The 2019 Thai FA Cup Final was the final match of the 2019 Thai FA Cup, the 26th season of a Thailand's football tournament organised by Football Association of Thailand. It was played at the Leo Stadium in Pathum Thani, Thailand on 2 November 2019, between Ratchaburi Mitr Phol a big team from the Western part and Port a big team from the capital of Thailand.

Road to the final

Note: In all results below, the score of the finalist is given first (H: home; A: away; T1: Clubs from Thai League 1; T2: Clubs from Thai League 2; T3: Clubs from Thai League 3; T4: Clubs from Thai League 4.

Match

The first half of the final was an engrossing affair, with both sides being denied a goal each by VAR.
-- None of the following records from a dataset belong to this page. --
Lemma recover_wp s lg ws :
  lrep s lg ∅ ws -> lg_dev lg = dev -> lg_start lg = st -> Z.of_nat (length (lg_block lg)) = LOGSIZE -> header_ok (dblock d0 ws st) ->
  let same ws' := forall bn, home bn -> recovered st (dblock d0 ws') bn = recovered st (dblock d0 ws) bn in
  lwp same (fun _ s' => exists lg' ws', lrep s' lg' ∅ ws' /\ lg_n lg' = 0 /\ hd_int (dblock d0 ws' st) 0 = 0 /\
      forall bn, home bn -> dblock d0 ws' bn = recovered st (dblock d0 ws) bn)
    (recover_from_log fuel s).
Proof.
  intros Hs Hd Hst Hlen Hk same. unfold recover_from_log. set (D := dblock d0 ws).
  pose proof (hk_nodup _ Hk) as Hnd. pose proof (logged_home _ Hk) as Hhome.
  assert (Hfew : (length (logged (D st)) < HEAD)%nat) by (pose proof (length_logged _ Hk) as X; destruct (hk_n _ Hk); unfold D; lia).
  assert (Hdom : forall bn, bn ∈ logged (D st) <-> is_Some (log_tx D !! bn)) by (intros; by apply log_tx_dom).
  assert (Hnew : forall bn, new (log_tx D) ws bn = recovered st D bn) by (intros; by apply new_recovered).
  eapply wp_call; [by apply (read_head_wp same s lg ws)|]. intros [] s1 (lg1 & H1 & Hll).
  assert (I0 : installed (log_tx D) (logged (D st)) ws 0 ws).
  { split; [done| |intros bn _; rewrite take_0; by rewrite decide_False by set_solver].
    intros i bn Hi. unfold new. by rewrite (log_tx_lookup D i bn). }
  eapply wp_call; [apply (install_wp (log_tx D) (logged (D st)) ws Hnd Hhome Hfew Hdom same true s1 lg1 ∅ ws H1); try done|].
  - intros k ws' Hi bn Hb. rewrite (recovered_installed (log_tx D) (logged (D st)) ws Hdom k ws' bn Hi Hb). apply Hnew.
  - intros [] s2 (ws2 & H2 & I2).
    eapply wp_mono; [apply (clear_head_wp (log_tx D) (logged (D st)) ws Hfew Hdom same s2 lg1 ws2 H2 (ll_dev _ _ Hll) (ll_start _ _ Hll) I2)|].
    + intros bn Hb. rewrite (recovered_installed (log_tx D) (logged (D st)) ws Hdom _ ws2 bn I2 Hb). apply Hnew.
    + intros ws' Hw Hz bn Hb. rewrite recovered_empty by done. rewrite Hw by done. apply Hnew.
    + intros [] s3 (ws3 & H3 & Z3 & N3). exists (set_lg_n 0 lg1), ws3. split; [done|]. split; [done|]. split; [done|].
      intros bn Hb. rewrite N3 by done. apply Hnew.
Qed.
End Log.
(* ===== verification/FsAlloc.v ===== *)
(** * Allocating blocks: bzero, balloc and bfree of kernel/fs.c

    On the view of a transaction: [balloc] takes the lowest block that the free map shows
    as free, marks it and fills it with zeros; [bfree] clears its mark. *)
From stdpp Require Import gmap list strings.
From S2P Require Import Prelude Kstring Abi Machine Spinlock Kalloc Vm Proc Sched Sleeplock Virtio Bio Log Fs Wp BioList BlockEnv VirtioSpec BioSpec LogSpec LogCrash LogWrite FsTx FsBitmap.

(** The block [b] is marked in the free map of the disk [D]. *)
Definition used (D : Z -> list Z) (sb : superblock) (b : Z) : bool := used_bit (D (BBLOCK b sb)) (b mod BPB).

(** The parts of the disk: the log at [st] and the free map come before [ds], where the
    data blocks begin. *)
Record layout (st ds : Z) (sb : superblock) : Prop := {
  ly_log : 0 <= st /\ st + LOGSIZE <= ds;
  ly_size : ds <= sb_size sb < 2 ^ 31;
  ly_map : 0 <= sb_bmapstart sb /\ (sb_size sb - 1) / BPB + sb_bmapstart sb < ds;
  ly_apart : st + LOGSIZE <= sb_bmapstart sb
}.

Lemma layout_map st ds sb b : layout st ds sb -> 0 <= b < sb_size sb ->
  BBLOCK b sb = b / BPB + sb_bmapstart sb /\ home st (BBLOCK b sb) /\ BBLOCK b sb < ds.
Proof.
  intros [[L1 L2] L3 [L4 L5] L6] Hb. assert (Hd : 0 <= b / BPB <= (sb_size sb - 1) / BPB).
  { split; [apply Z.div_pos; [lia|done]|]. apply Z.div_le_mono; [done|lia]. }
  assert (E : BBLOCK b sb = b / BPB + sb_bmapstart sb) by (unfold BBLOCK, u32; apply Z.mod_small; lia).
  rewrite E. split; [done|]. split; [|lia]. pose proof LOGSIZE_eq. unfold home. lia.
Qed.

Lemma layout_data st ds sb b : layout st ds sb -> ds <= b < sb_size sb -> home st b.
Proof. intros [[L1 L2] L3 [L4 L5] L6] Hb. pose proof LOGSIZE_eq. unfold home. lia. Qed.

(** The view after block [c] was allocated, or freed. *)
Definition zeros : list Z := replicate (Z.to_nat BSIZE) 0.
Definition marked (c : Z) (a : view_) : view_ :=
  let bb := BBLOCK c (v_sb a) in listed bb (put bb (set_used (v_disk a bb) (c mod BPB)) a).
Definition allocated (c : Z) (a : view_) : view_ := listed c (put c zeros (marked c a)).
Definition freed (c : Z) (a : view_) : view_ :=
  let bb := BBLOCK c (v_sb a) in listed bb (put bb (set_free (v_disk a bb) (c mod BPB)) a).


Lemma used_set D sb c d v st ds :
  layout st ds sb -> 0 <= c < sb_size sb -> 0 <= d < sb_size sb ->
  used (set_block D (BBLOCK c sb) v) sb d = if d / BPB =? c / BPB then used_bit v (d mod BPB) else used D sb d.
Proof.
  intros Hl Hc Hd. destruct (layout_map _ _ _ c Hl Hc) as (Ec & _), (layout_map _ _ _ d Hl Hd) as (Ed & _).
  unfold used, set_block. rewrite Ec, Ed. destruct (Z.eqb_spec (d / BPB) (c / BPB)) as [->|Hne]; [by rewrite Z.eqb_refl|].
  by rewrite (proj2 (Z.eqb_neq _ _)) by lia.
Qed.

Lemma same_block c d : d / BPB = c / BPB -> (d mod BPB =? c mod BPB) = (d =? c).
Proof.
  intros E. destruct (Z.eqb_spec d c) as [->|Hne]; [apply Z.eqb_refl|]. apply Z.eqb_neq. intros Em. apply Hne.
  rewrite (Z.div_mod d BPB), (Z.div_mod c BPB) by done. by rewrite E, Em.
Qed.

Lemma mod_range c : 0 <= c mod BPB < 8 * BSIZE.
Proof. change (8 * BSIZE) with BPB. by apply Z.mod_pos_bound. Qed.

Lemma within_map_block b : b mod BPB = 0 -> forall d, 0 <= d < BPB -> (b + d) / BPB = b / BPB /\ (b + d) mod BPB = d.
Proof.
  intros Hm d Hd. rewrite (Z.div_mod b BPB), Hm, Z.add_0_r, (Z.add_comm _ d), (Z.mul_comm BPB) by done.
  rewrite Z.div_add, Z.mod_add, Z.div_small, Z.mod_small, Z.div_mul by (done || lia). split; [lia|done].
Qed.

(** Marking and unmarking a block in the map. *)
Lemma used_mark D sb c d st ds :
  layout st ds sb -> 0 <= c < sb_size sb -> 0 <= d < sb_size sb -> Z.of_nat (length (D (BBLOCK c sb))) = BSIZE ->
  used (set_block D (BBLOCK c sb) (set_used (D (BBLOCK c sb)) (c mod BPB))) sb d = (d =? c) || used D sb d.
Proof.
  intros Hl Hc Hd Hlen. rewrite (used_set _ _ c d _ st ds) by done. pose proof (mod_range c). pose proof (mod_range d).
  destruct (Z.eqb_spec (d / BPB) (c / BPB)) as [E|E].
  - rewrite used_set_used by lia. rewrite (same_block c d E). unfold used.
    destruct (layout_map _ _ _ c Hl Hc) as (Ec & _), (layout_map _ _ _ d Hl Hd) as (Ed & _). by rewrite Ec, Ed, E.
  - rewrite (proj2 (Z.eqb_neq d c)) by congruence. done.
Qed.

Lemma used_unmark D sb c d st ds :
  layout st ds sb -> 0 <= c < sb_size sb -> 0 <= d < sb_size sb -> Z.of_nat (length (D (BBLOCK c sb))) = BSIZE ->
  used (set_block D (BBLOCK c sb) (set_free (D (BBLOCK c sb)) (c mod BPB))) sb d = negb (d =? c) && used D sb d.
Proof.
  intros Hl Hc Hd Hlen. rewrite (used_set _ _ c d _ st ds) by done. pose proof (mod_range c). pose proof (mod_range d).
  destruct (Z.eqb_spec (d / BPB) (c / BPB)) as [E|E].
  - rewrite used_set_free by lia. rewrite (same_block c d E). unfold used.
    destruct (layout_map _ _ _ c Hl Hc) as (Ec & _), (layout_map _ _ _ d Hl Hd) as (Ed & _). by rewrite Ec, Ed, E.
  - rewrite (proj2 (Z.eqb_neq d c)) by congruence. done.
Qed.

(** ** Steps on the view that come in pairs *)

Lemma dropped_taking bn b a : v_held a !! bn = None -> dropped bn (taking bn b a) = a.
Proof. intros H. unfold dropped, taking. cbn. rewrite delete_insert_id by done. by destruct a. Qed.

Lemma dropped_put bn v b a : v_held a !! bn = None -> dropped bn (listed bn (put bn v (taking bn b a))) = listed bn (put bn v a).
Proof. intros H. unfold dropped, listed, put, taking. cbn. by rewrite delete_insert_id. Qed.

Lemma listed_in bn a : bn ∈ v_log (listed bn a).
Proof. cbn. destruct (decide _); [done|]. apply elem_of_app. right. left. Qed.

Lemma listed_length bn a : (length (v_log (listed bn a)) <= S (length (v_log a)))%nat.
Proof. cbn. destruct (decide _); [lia|]. rewrite length_app. cbn. lia. Qed.

Section Alloc.
Variables (fuel : nat) (d0 : Z -> list Z) (dev st ds : Z) (p : nat) (pid : Z) (spurious : Prop) (ws : list (Z * list Z)).
Notation txn := (txn d0 dev st p pid ws).
Notation twp := (wp spurious (sub_rel (env d0 dev p pid spurious)) (fun s : fss => b_writes (l_b (fs_l s)) = ws)).

(** There is room in the log and in the cache for [k] more blocks. *)
Definition room (k : nat) (a : view_) : Prop := (length (v_log a) + size (v_held a) + k < HEAD)%nat.

Lemma room_listed k bn v a : room (S k) a -> room k (listed bn (put bn v a)).
Proof. unfold room. pose proof (listed_length bn (put bn v a)) as H. cbn [v_held listed put v_log] in *. lia. Qed.

(** A block is released as it was read. *)
Lemma t_release s a s1 bn b :
  txn s a -> v_held a !! bn = None -> txn s1 (taking bn b a) -> exists s2, fs_brelse b s1 = Ok tt s2 /\ txn s2 a.
Proof.
  intros Hs Hn H1. destruct (t_brelse d0 dev st p pid ws s1 _ bn b H1) as (s2 & E2 & H2); [apply lookup_insert_eq| |].
  { destruct Hs as [(G & _ & Hc) _ _ _ _ _ _]. specialize (Hc bn). rewrite Hn in Hc. cbn. destruct (decide _); [by left|right]. by destruct Hc. }
  exists s2. by rewrite dropped_taking in H2.
Qed.

(** A block is changed, logged and released. *)
Lemma t_update s a bn b g v :
  txn s (taking bn b a) -> v_held a !! bn = None -> home st bn -> room 1 a ->
  (forall x, buf_data x = v_disk a bn -> g x = set_buf_data v x) -> Z.of_nat (length v) = BSIZE ->
  exists s1 s2 s3, lift (buf_set b g) s = Ok tt s1 /\ fs_log_write b s1 = Ok tt s2 /\ fs_brelse b s2 = Ok tt s3 /\
    txn s3 (listed bn (put bn v a)).
Proof.
  intros H1 Hn Hh Hr Hg Hv. unfold room in Hr. pose proof HEAD_eq. pose proof LOGSIZE_eq.
  destruct (t_set fuel d0 dev st p pid spurious ws s _ bn b g v H1) as (s2 & E2 & H2); [apply lookup_insert_eq|done|done|].
  destruct (t_log_write d0 dev st p pid ws s2 _ bn b H2) as (s3 & E3 & H3); [apply lookup_insert_eq|done|cbn; lia|].
  destruct (t_brelse d0 dev st p pid ws s3 _ bn b H3) as (s4 & E4 & H4); [apply lookup_insert_eq|left; apply listed_in|].
  exists s2, s3, s4. do 3 (split; [done|]). by rewrite dropped_put in H4.
Qed.

Lemma bzero_wp s a c :
  txn s a -> v_held a !! c = None -> home st c -> room 1 a ->
  twp (fun _ s' => txn s' (listed c (put c zeros a))) (bzero (S fuel) dev c s).
Proof.
  intros Hs Hn Hh Hr. unfold bzero. eapply t_bread; [exact Hs|done|apply Hh|unfold room in Hr; lia|]. intros b s1 H1.
  destruct (t_update s1 a c b (set_buf_data zeros) zeros H1) as (s2 & s3 & s4 & E2 & E3 & E4 & H4); try done.
  eapply wp_bind_ok; [exact E2|]. eapply wp_bind_ok; [exact E3|]. by eapply wp_ok; [exact E4|].
Qed.

(** What allocation relies on: the blocks before [ds] are marked, and so are those the
    process holds. *)
Record alloc_ok (a : view_) : Prop := {
  ao_layout : layout st ds (v_sb a);
  ao_meta : forall b, 0 <= b < ds -> used (v_disk a) (v_sb a) b = true;
  ao_held : forall bn b, v_held a !! bn = Some b -> ds <= bn < sb_size (v_sb a) /\ used (v_disk a) (v_sb a) bn = true
}.

(** The lowest free block. *)
Definition lowest (a : view_) (c : Z) : Prop :=
  0 <= c < sb_size (v_sb a) /\ used (v_disk a) (v_sb a) c = false /\ forall d, 0 <= d < c -> used (v_disk a) (v_sb a) d = true.

Lemma lowest_data a c : alloc_ok a -> lowest a c -> ds <= c < sb_size (v_sb a) /\ v_held a !! c = None.
Proof.
  intros Ha (H1 & H2 & H3). assert (Hc : ds <= c).
  { destruct (Z.le_gt_cases ds c); [done|]. rewrite (ao_meta a Ha) in H2 by lia. done. }
  split; [lia|]. destruct (v_held a !! c) eqn:E; [|done]. destruct (ao_held a Ha _ _ E). congruence.
Qed.

Lemma map_not_held a c : alloc_ok a -> 0 <= c < sb_size (v_sb a) -> v_held a !! BBLOCK c (v_sb a) = None.
Proof.
  intros Ha Hc. destruct (layout_map _ _ _ c (ao_layout a Ha) Hc) as (_ & _ & Hlt).
  destruct (v_held a !! _) eqn:E; [|done]. destruct (ao_held a Ha _ _ E). lia.
Qed.

(** The part of [balloc_loop] after the search. *)
Lemma balloc_take s a bp c :
  txn s (taking (BBLOCK c (v_sb a)) bp a) -> alloc_ok a -> lowest a c -> room 2 a ->
  twp (fun r s' => r = c /\ txn s' (allocated c a))
    ((set_bdata bp (set_used (v_disk a (BBLOCK c (v_sb a))) (c mod BPB)) ;;; fs_log_write bp ;;; fs_brelse bp ;;; bzero (S fuel) dev c ;;; ret c) s).
Proof.
  intros H1 Ha Hlow Hr. destruct (lowest_data a c Ha Hlow) as [Hc Hnc]. set (bb := BBLOCK c (v_sb a)) in *.
  pose proof HEAD_eq. pose proof LOGSIZE_eq. unfold room in Hr.
  destruct (layout_map _ _ _ c (ao_layout a Ha) ltac:(apply Hlow)) as (_ & Hbb & Hlt). fold bb in Hbb, Hlt.
  pose proof (map_not_held a c Ha ltac:(apply Hlow)) as Hnb. fold bb in Hnb.
  destruct (t_data fuel d0 dev st p pid spurious ws s _ bb bp H1) as [_ Hlen]; [apply lookup_insert_eq|].
  destruct (t_update s a bb bp (set_buf_data (set_used (v_disk a bb) (c mod BPB))) (set_used (v_disk a bb) (c mod BPB)) H1)
    as (s2 & s3 & s4 & E2 & E3 & E4 & H4); try done; [unfold room; lia|unfold set_used; by rewrite length_zset|].
  eapply wp_bind_ok; [exact E2|]. eapply wp_bind_ok; [exact E3|]. eapply wp_bind_ok; [exact E4|]. change (listed bb _) with (marked c a) in H4.
  eapply wp_call; [eapply (bzero_wp s4 (marked c a) c H4)|].
  - done.
  - by apply (layout_data st ds (v_sb a)), Hc; apply Ha.
  - by apply room_listed.
  - intros [] s5 H5. by split.
Qed.

Lemma balloc_loop_wp n : forall s a b,
  txn s a -> alloc_ok a -> room 2 a -> 0 <= b -> b mod BPB = 0 -> sb_size (v_sb a) <= b + Z.of_nat n * BPB ->
  (forall d, 0 <= d < b -> d < sb_size (v_sb a) -> used (v_disk a) (v_sb a) d = true) ->
  (exists c, 0 <= c < sb_size (v_sb a) /\ used (v_disk a) (v_sb a) c = false) ->
  twp (fun c s' => lowest a c /\ txn s' (allocated c a)) (balloc_loop (S fuel) n dev b s).
Proof.
  assert (HB : 0 < BPB) by done. induction n as [|n IH]; intros s a b Hs Ha Hr Hb Hm Hn Hused (c & Hc & Hfree).
  { rewrite Hused in Hfree by lia. done. }
  assert (Hlt : b < sb_size (v_sb a)) by (destruct (Z.lt_ge_cases c b); [rewrite Hused in Hfree by lia; done|lia]).
  cbn [balloc_loop]. unfold sb_get. mgo. rewrite (t_sb _ _ _ _ _ _ _ _ Hs), (proj2 (Z.ltb_lt _ _)) by done. cbn [negb].
  assert (Hnb := map_not_held a b Ha ltac:(lia)).
  destruct (layout_map _ _ _ b (ao_layout a Ha) ltac:(lia)) as (Ebb & [Hbr _] & _).
  eapply t_bread; [exact Hs|done|done|unfold room in Hr; lia|]. intros bp s1 H1.
  eapply wp_bind_ok; [apply (t_bdata fuel d0 dev st p pid spurious ws s1 _ (BBLOCK b (v_sb a)) bp H1), lookup_insert_eq|]. cbn [taking v_disk].
  pose proof (find_clear_spec (v_disk a (BBLOCK b (v_sb a))) b (sb_size (v_sb a)) (Z.to_nat BPB) 0 ltac:(lia)) as Hfind.
  rewrite Z2Nat.id, Z.add_0_l in Hfind by done.
  pose proof (within_map_block b Hm) as Hin.
  assert (Hu : forall d, 0 <= d < BPB -> b + d < sb_size (v_sb a) -> used (v_disk a) (v_sb a) (b + d) = used_bit (v_disk a (BBLOCK b (v_sb a))) d).
  { intros d Hd Hs'. destruct (Hin d Hd) as [E1 E2]. unfold used. rewrite E2.
    destruct (layout_map _ _ _ (b + d) (ao_layout a Ha) ltac:(lia)) as (-> & _). by rewrite Ebb, E1. }
  destruct (find_clear _ _ _ _ _) as [bi|].
  - destruct Hfind as (F1 & F2 & F3 & F4). destruct (Hin bi F1) as [E1 E2].
    assert (Eb : BBLOCK b (v_sb a) = BBLOCK (b + bi) (v_sb a)).
    { destruct (layout_map _ _ _ (b + bi) (ao_layout a Ha) ltac:(lia)) as (-> & _). by rewrite Ebb, E1. }
    assert (Hlow : lowest a (b + bi)).
    { split; [lia|]. split; [by rewrite Hu|]. intros d Hd. destruct (Z.lt_ge_cases d b) as [|Hge]; [by apply Hused; lia|].
      replace d with (b + (d - b)) by lia. rewrite Hu by lia. apply F4. lia. }
    rewrite Eb in *. pose proof (balloc_take s1 a bp (b + bi) H1 Ha Hlow Hr) as T. rewrite E2 in T.
    eapply wp_mono; [exact T|]. intros r s' [-> H']. by split.
  - destruct (t_release s a s1 (BBLOCK b (v_sb a)) bp Hs Hnb H1) as (s2 & E2 & H2).
    eapply wp_bind_ok; [exact E2|]. apply IH; try done; [lia| |lia| |by exists c].
    + rewrite Z.add_mod, Hm, Z.mod_same by done. done.
    + intros d Hd Hs'. destruct (Z.lt_ge_cases d b); [by apply Hused; lia|]. replace d with (b + (d - b)) by lia.
      rewrite Hu by lia. apply Hfind; lia.
Qed.

(** [balloc] takes the lowest free block. *)
Lemma balloc_wp s a :
  txn s a -> alloc_ok a -> room 2 a -> (exists c, 0 <= c < sb_size (v_sb a) /\ used (v_disk a) (v_sb a) c = false) ->
  twp (fun c s' => lowest a c /\ txn s' (allocated c a)) (balloc (S fuel) dev s).
Proof.
  intros Hs Ha Hr Hf. unfold balloc, sb_get. mgo. rewrite (t_sb _ _ _ _ _ _ _ _ Hs).
  assert (Hsz : 0 <= sb_size (v_sb a)) by (destruct Hf as (c & ? & _); lia).
  apply balloc_loop_wp; try done; [|intros; lia]. rewrite Nat2Z.inj_succ, Z2Nat.id by (by apply Z.div_pos).
  pose proof (Z.mul_succ_div_gt (sb_size (v_sb a)) BPB ltac:(done)). lia.
Qed.

Lemma bfree_wp s a c :
  txn s a -> alloc_ok a -> room 1 a -> 0 <= c < sb_size (v_sb a) -> used (v_disk a) (v_sb a) c = true ->
  twp (fun _ s' => txn s' (freed c a)) (bfree (S fuel) dev c s).
Proof.
  intros Hs Ha Hr Hc Hu. unfold bfree, sb_get. mgo. rewrite (t_sb _ _ _ _ _ _ _ _ Hs). set (bb := BBLOCK c (v_sb a)).
  pose proof (map_not_held a c Ha Hc) as Hnb. fold bb in Hnb. pose proof HEAD_eq. unfold room in Hr.
  destruct (layout_map _ _ _ c (ao_layout a Ha) Hc) as (_ & Hbb & _). fold bb in Hbb.
  eapply t_bread; [exact Hs|done|apply Hbb|lia|]. intros bp s1 H1.
  eapply wp_bind_ok; [apply (t_bdata fuel d0 dev st p pid spurious ws s1 _ bb bp H1), lookup_insert_eq|]. cbn [taking v_disk].
  destruct (t_data fuel d0 dev st p pid spurious ws s1 _ bb bp H1) as [_ Hlen]; [apply lookup_insert_eq|].
  unfold used in Hu. fold bb in Hu. rewrite used_bit_land, Hu. cbn [negb].
  destruct (t_update s1 a bb bp (set_buf_data (set_free (v_disk a bb) (c mod BPB))) (set_free (v_disk a bb) (c mod BPB)) H1)
    as (s2 & s3 & s4 & E2 & E3 & E4 & H4); try done; [unfold set_free; by rewrite length_zset|].
  eapply wp_bind_ok; [exact E2|]. eapply wp_bind_ok; [exact E3|]. by eapply wp_ok; [exact E4|].
Qed.
End Alloc.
Port's Pakorn Prempak was sent off in the dying moments following a VAR review.

While Port were comparatively more enterprising in their opponents' half, Ratchaburi looked dangerous on the few counter-attacks they launched.

Pakorn saw his shot sail over the bar early in the match before Bordin Phala was twice denied by Ratchaburi defenders, including one by their skipper Philip Roller in the seventh minute.

Ratchaburi attacks were mostly thwarted by a solid Port defence. Lossemy Karaboue came the closest only to see his attempt being warded off by Port goalkeeper Worawut Srisupha.

Port found the net in the 25th minute but the goal was scratched off the scoresheet following a VAR intervention.

Sergio Suarez picked up a through pass to race into the box and slide the ball across from the right to Sumanya Purisay to fire it home.

However, a consultation with the referee on TV revealed that Suarez had been in an off-side position when he took the pass from Pakorn, who was impressive in his role as a playmaker for the Khlong Toei-based club.

Then it was Ratchaburi's turn to become a victim of VAR's sharp eye.

Worawut fumbled a Steeven Langil cross from the left and Karaboue was quick to pounce on the mistake by Port's custodian to tap it into the net and kick-start celebrations from the Ratchaburi fans.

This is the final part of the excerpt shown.